STYLE 1200
Le facteur anglais
Il ne faut pourtant pas penser que le « style 1200 » ait été homogène. La peinture de cette période – c'est-à-dire l' enluminure des manuscrits, le vitrail et, tout à fait subsidiairement, la peinture monumentale – en offre la meilleure démonstration. L'Angleterre présente, dans ces domaines, une œuvre de signification exceptionnelle : l'ensemble des vitraux du chœur de Canterbury, peints entre 1178 et 1220 environ, déplacés depuis le xviiie siècle, mal conservés, mais d'une richesse iconographique et formelle que seuls les vitraux français de Chartres ou de Bourges, un peu plus récents, égaleront ou dépasseront. Dans certains de ces vitraux, notamment dans les grandes figures des fenêtres hautes (Adam bêchant après son expulsion du Paradis, le majestueux Mathusalem), on voit une inspiration proprement « antiquisante » par l'ampleur du dessin, l'abandon de toute formule romane de stylisation, par la noblesse des visages. Un grand nombre d'artistes ont contribué à l'exécution des vitraux de Canterbury, et plusieurs variantes stylistiques plus ou moins évoluées, parfois de tendances françaises (Sens, Saint-Quentin), parfois typiquement anglaises, telle une tension formelle presque fantastique (Parabole du Semeur, par exemple), s'y font jour.
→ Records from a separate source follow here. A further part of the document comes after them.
(* ===== verification/AzureClusterProps.v ===== *)
(** * Correctness of the AzureCluster reconciler.

The run of [Reconcile] is reduced to the runs of the services of [McToWc] and
[WcToMc], followed by the two patches of the deferred calls. *)
From S2P Require Import Prelude.
From S2P Require Import GoStrings.
From S2P Require Import GoNet.
From S2P Require Import Api.
From S2P Require Import Errors.
From S2P Require Import Util.
From S2P Require Import BaseScope.
From S2P Require Import PrivateLinks.
From S2P Require Import PrivateEndpoints.
From S2P Require Import Service.
From S2P Require Import ServiceSpec.
From S2P Require Import Reconciliation.
From S2P Require Import McToWc.
From S2P Require Import WcToMc.
From S2P Require Import AzureClient.
From S2P Require Import AzureClusterController.

Section props.
Context {W : Type} `{Microerror} `{FmtVerbs} `{ApiMachinery} `{!ClusterApiUtil W}
  `{!ControllerUtil W}.
Context (now : IO W Time).

(** ** Load balancer types *)

Lemma validateLBType_run {S} c lb (s : S) :
  ac_APIServerLB c = Some lb →
  validateLBType c s =
    (Ret (if negb (String.eqb (lb_Type lb) Internal) && negb (String.eqb (lb_Type lb) Public)
          then Some (Maskf UnknownLoadBalancerTypeError
            ("expected that load balancer type is " +:+ Internal +:+ " or " +:+ Public +:+
             ", got " +:+ lb_Type lb +:+ " in cluster " +:+ ac_Name c))
          else None), s).
Proof.
  intros Hlb. unfold validateLBType. rewrite (bind_Ret _ _ _ _ _ (lb_type_run c lb s Hlb)).
  by destruct (_ && _).
Qed.

Definition valid_lb (c : AzureCluster) (lb : LoadBalancerSpec) : Prop :=
  ac_APIServerLB c = Some lb ∧ (lb_Type lb = Internal ∨ lb_Type lb = Public).

Lemma validateLBType_valid {S} c lb (s : S) : valid_lb c lb → validateLBType c s = (Ret None, s).
Proof. intros [Hlb [Ht|Ht]]; rewrite (validateLBType_run c lb s Hlb), Ht; done. Qed.

(** A load balancer type is accepted exactly when it is internal or public; any other
is reported as unknown, and is not retried; a missing load balancer panics. *)
Theorem validateLBType_spec {S} c (s : S) :
  match ac_APIServerLB c with
  | None => validateLBType c s = (Panic NilDereference, s)
  | Some lb => ∃ err, validateLBType c s = (Ret err, s) ∧
      (err = None ↔ lb_Type lb = Internal ∨ lb_Type lb = Public) ∧
      (err ≠ None → IsUnknownLoadBalancerType err = true ∧ IsRetriable err = false)
  end.
Proof.
  destruct (ac_APIServerLB c) as [lb|] eqn:Hlb.
  - rewrite (validateLBType_run c lb s Hlb). eexists. split; [done|].
    destruct (String.eqb_spec (lb_Type lb) Internal), (String.eqb_spec (lb_Type lb) Public);
      simpl; try (split; [by split; auto|congruence]).
    split; [split; [done|tauto]|]. intros _. rewrite IsRetriable_existsb.
    unfold IsUnknownLoadBalancerType, UnknownLoadBalancerTypeError. by rewrite Cause_Maskf.
  - unfold validateLBType, lb_type. by rewrite Hlb.
Qed.

(** ** Runs that touch nothing *)

Section no_effect.
Context (r : AzureClusterReconciler W) (req : NamespacedName) (w0 : W).

(** A deleted AzureCluster and the management cluster itself are skipped without
an error and without any further call: the world is as the single read left it. *)
Theorem Reconcile_skips w1 :
  (∃ e, Get_AzureCluster (acr_Client r) req w0 = (Err e, w1) ∧ IsNotFound e = true) ∨
  (∃ c, Get_AzureCluster (acr_Client r) req w0 = (Ok c, w1) ∧
     cluster_name c = managementClusterName r) →
  ∃ h, Reconcile now r req (mkSt [] w0) = (Ret (no_result, None), mkSt h w1).
Proof.
  intros [(e & Hg & He)|(c & Hg & Hn)]; unfold Reconcile;
    rewrite (bind_Ret _ _ _ _ _ (call_run _ (mkSt [] w0) _ _ Hg)).
  - rewrite He. by eexists.
  - rewrite (bind_Ret _ _ _ _ _ (alloc_run c _)). simpl. destruct (managementClusterName r).
    injection Hn as <- <-. simpl. rewrite !String.eqb_refl. by eexists.
Qed.

(** When a read fails, or one of the two clusters has a load balancer of an unknown
type, the error is returned and neither cluster is patched: the world is as the
reads left it. *)
Theorem Reconcile_refuses w1 :
  (∃ e, Get_AzureCluster (acr_Client r) req w0 = (Err e, w1) ∧ IsNotFound e = false) ∨
  (∃ c w2, Get_AzureCluster (acr_Client r) req w0 = (Ok c, w2) ∧
     cluster_name c ≠ managementClusterName r ∧
     ((∃ e, Get_AzureCluster (acr_Client r) (managementClusterName r) w2 = (Err e, w1)) ∨
      (∃ mc lw lm,
         Get_AzureCluster (acr_Client r) (managementClusterName r) w2 = (Ok mc, w1) ∧
         ac_APIServerLB c = Some lw ∧ ac_APIServerLB mc = Some lm ∧
         (lb_Type lw ∉ [Internal; Public] ∨ lb_Type lm ∉ [Internal; Public])))) →
  ∃ h e, Reconcile now r req (mkSt [] w0) = (Ret (no_result, Some e), mkSt h w1).
Proof.
  assert (Hbad : ∀ ty, ty ∉ [Internal; Public] →
    negb (String.eqb ty Internal) && negb (String.eqb ty Public) = true).
  { intros ty. rewrite !not_elem_of_cons. intros (Hi & Hp & _).
    by rewrite !(proj2 (String.eqb_neq _ _)) by done. }
  intros [(e & Hg & He)|(c & w2 & Hg & Hn & Hrest)]; unfold Reconcile;
    rewrite (bind_Ret _ _ _ _ _ (call_run _ (mkSt [] w0) _ _ Hg)); [rewrite He; by do 2 eexists|].
  rewrite (bind_Ret _ _ _ _ _ (alloc_run c _)). simpl.
  assert (Hname : (String.eqb (ac_Name c) (nn_Name (managementClusterName r)) &&
    String.eqb (ac_Namespace c) (nn_Namespace (managementClusterName r))) = false).
  { apply not_true_iff_false. rewrite andb_true_iff, !String.eqb_eq. intros [E1 E2].
    apply Hn. unfold cluster_name. rewrite E1, E2. by destruct (managementClusterName r). }
  rewrite Hname. clear Hname Hn.
  destruct Hrest as [(e & Hm)|(mc & lw & lm & Hm & Hlw & Hlm & Hty)].
  { rewrite (check_Err _ _ _ _ _ _ (call_run _ (mkSt [c] w2) _ _ Hm)). by do 2 eexists. }
  rewrite (check_Ok _ _ _ _ _ _ (call_run _ (mkSt [c] w2) _ _ Hm)).
  rewrite (bind_Ret _ _ _ _ _ (alloc_run mc _)). simpl.
  pose proof (λ s : St W, validateLBType_run c lw s Hlw) as Hvw.
  pose proof (λ s : St W, validateLBType_run mc lm s Hlm) as Hvm.
  destruct (negb (String.eqb (lb_Type lw) Internal) && negb (String.eqb (lb_Type lw) Public)) eqn:Ew.
  - rewrite (check_err_Some _ _ _ _ _ _ (Hvw _)). by do 2 eexists.
  - destruct Hty as [Hty|Hty]; [by rewrite Hbad in Ew|].
    rewrite (check_err_None _ _ _ _ _ (Hvw _)). rewrite (Hbad _ Hty) in Hvm.
    rewrite (check_err_Some _ _ _ _ _ _ (Hvm _)). by do 2 eexists.
Qed.
End no_effect.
On constate facilement les rapports entre ces vitraux et certains manuscrits anglais de la même époque : on a insisté sur la parenté avec l'extraordinaire Psautier de Paris (Bibl. nat., ms. 8846), fait à Canterbury vers 1200, copie d'un manuscrit carolingien (Psautier d'Utrecht) où se révèlent pourtant, surtout dans les premiers folios, de fortes influences byzantines. Un autre manuscrit illustre, la Bible de Winchester (Bibl. du chapitre de la cathédrale), offre un étonnant mélange de styles. Certaines miniatures sont romanes, apparentées aux fantastiques inventions du milieu du xiie siècle (telle la Bible de Lambeth) ; d'autres sont de facture proprement byzantine, d'autres encore d'un « classicisme » comparable à celui des vitraux de Canterbury, les dernières conduisant déjà à la stylisation gothique. On ne connaît pas la date précise – ou les dates – de cette œuvre étonnante, qui démontre fort bien le caractère « expérimental » et inventif de l'art autour de 1200 en Angleterre du Sud-Est.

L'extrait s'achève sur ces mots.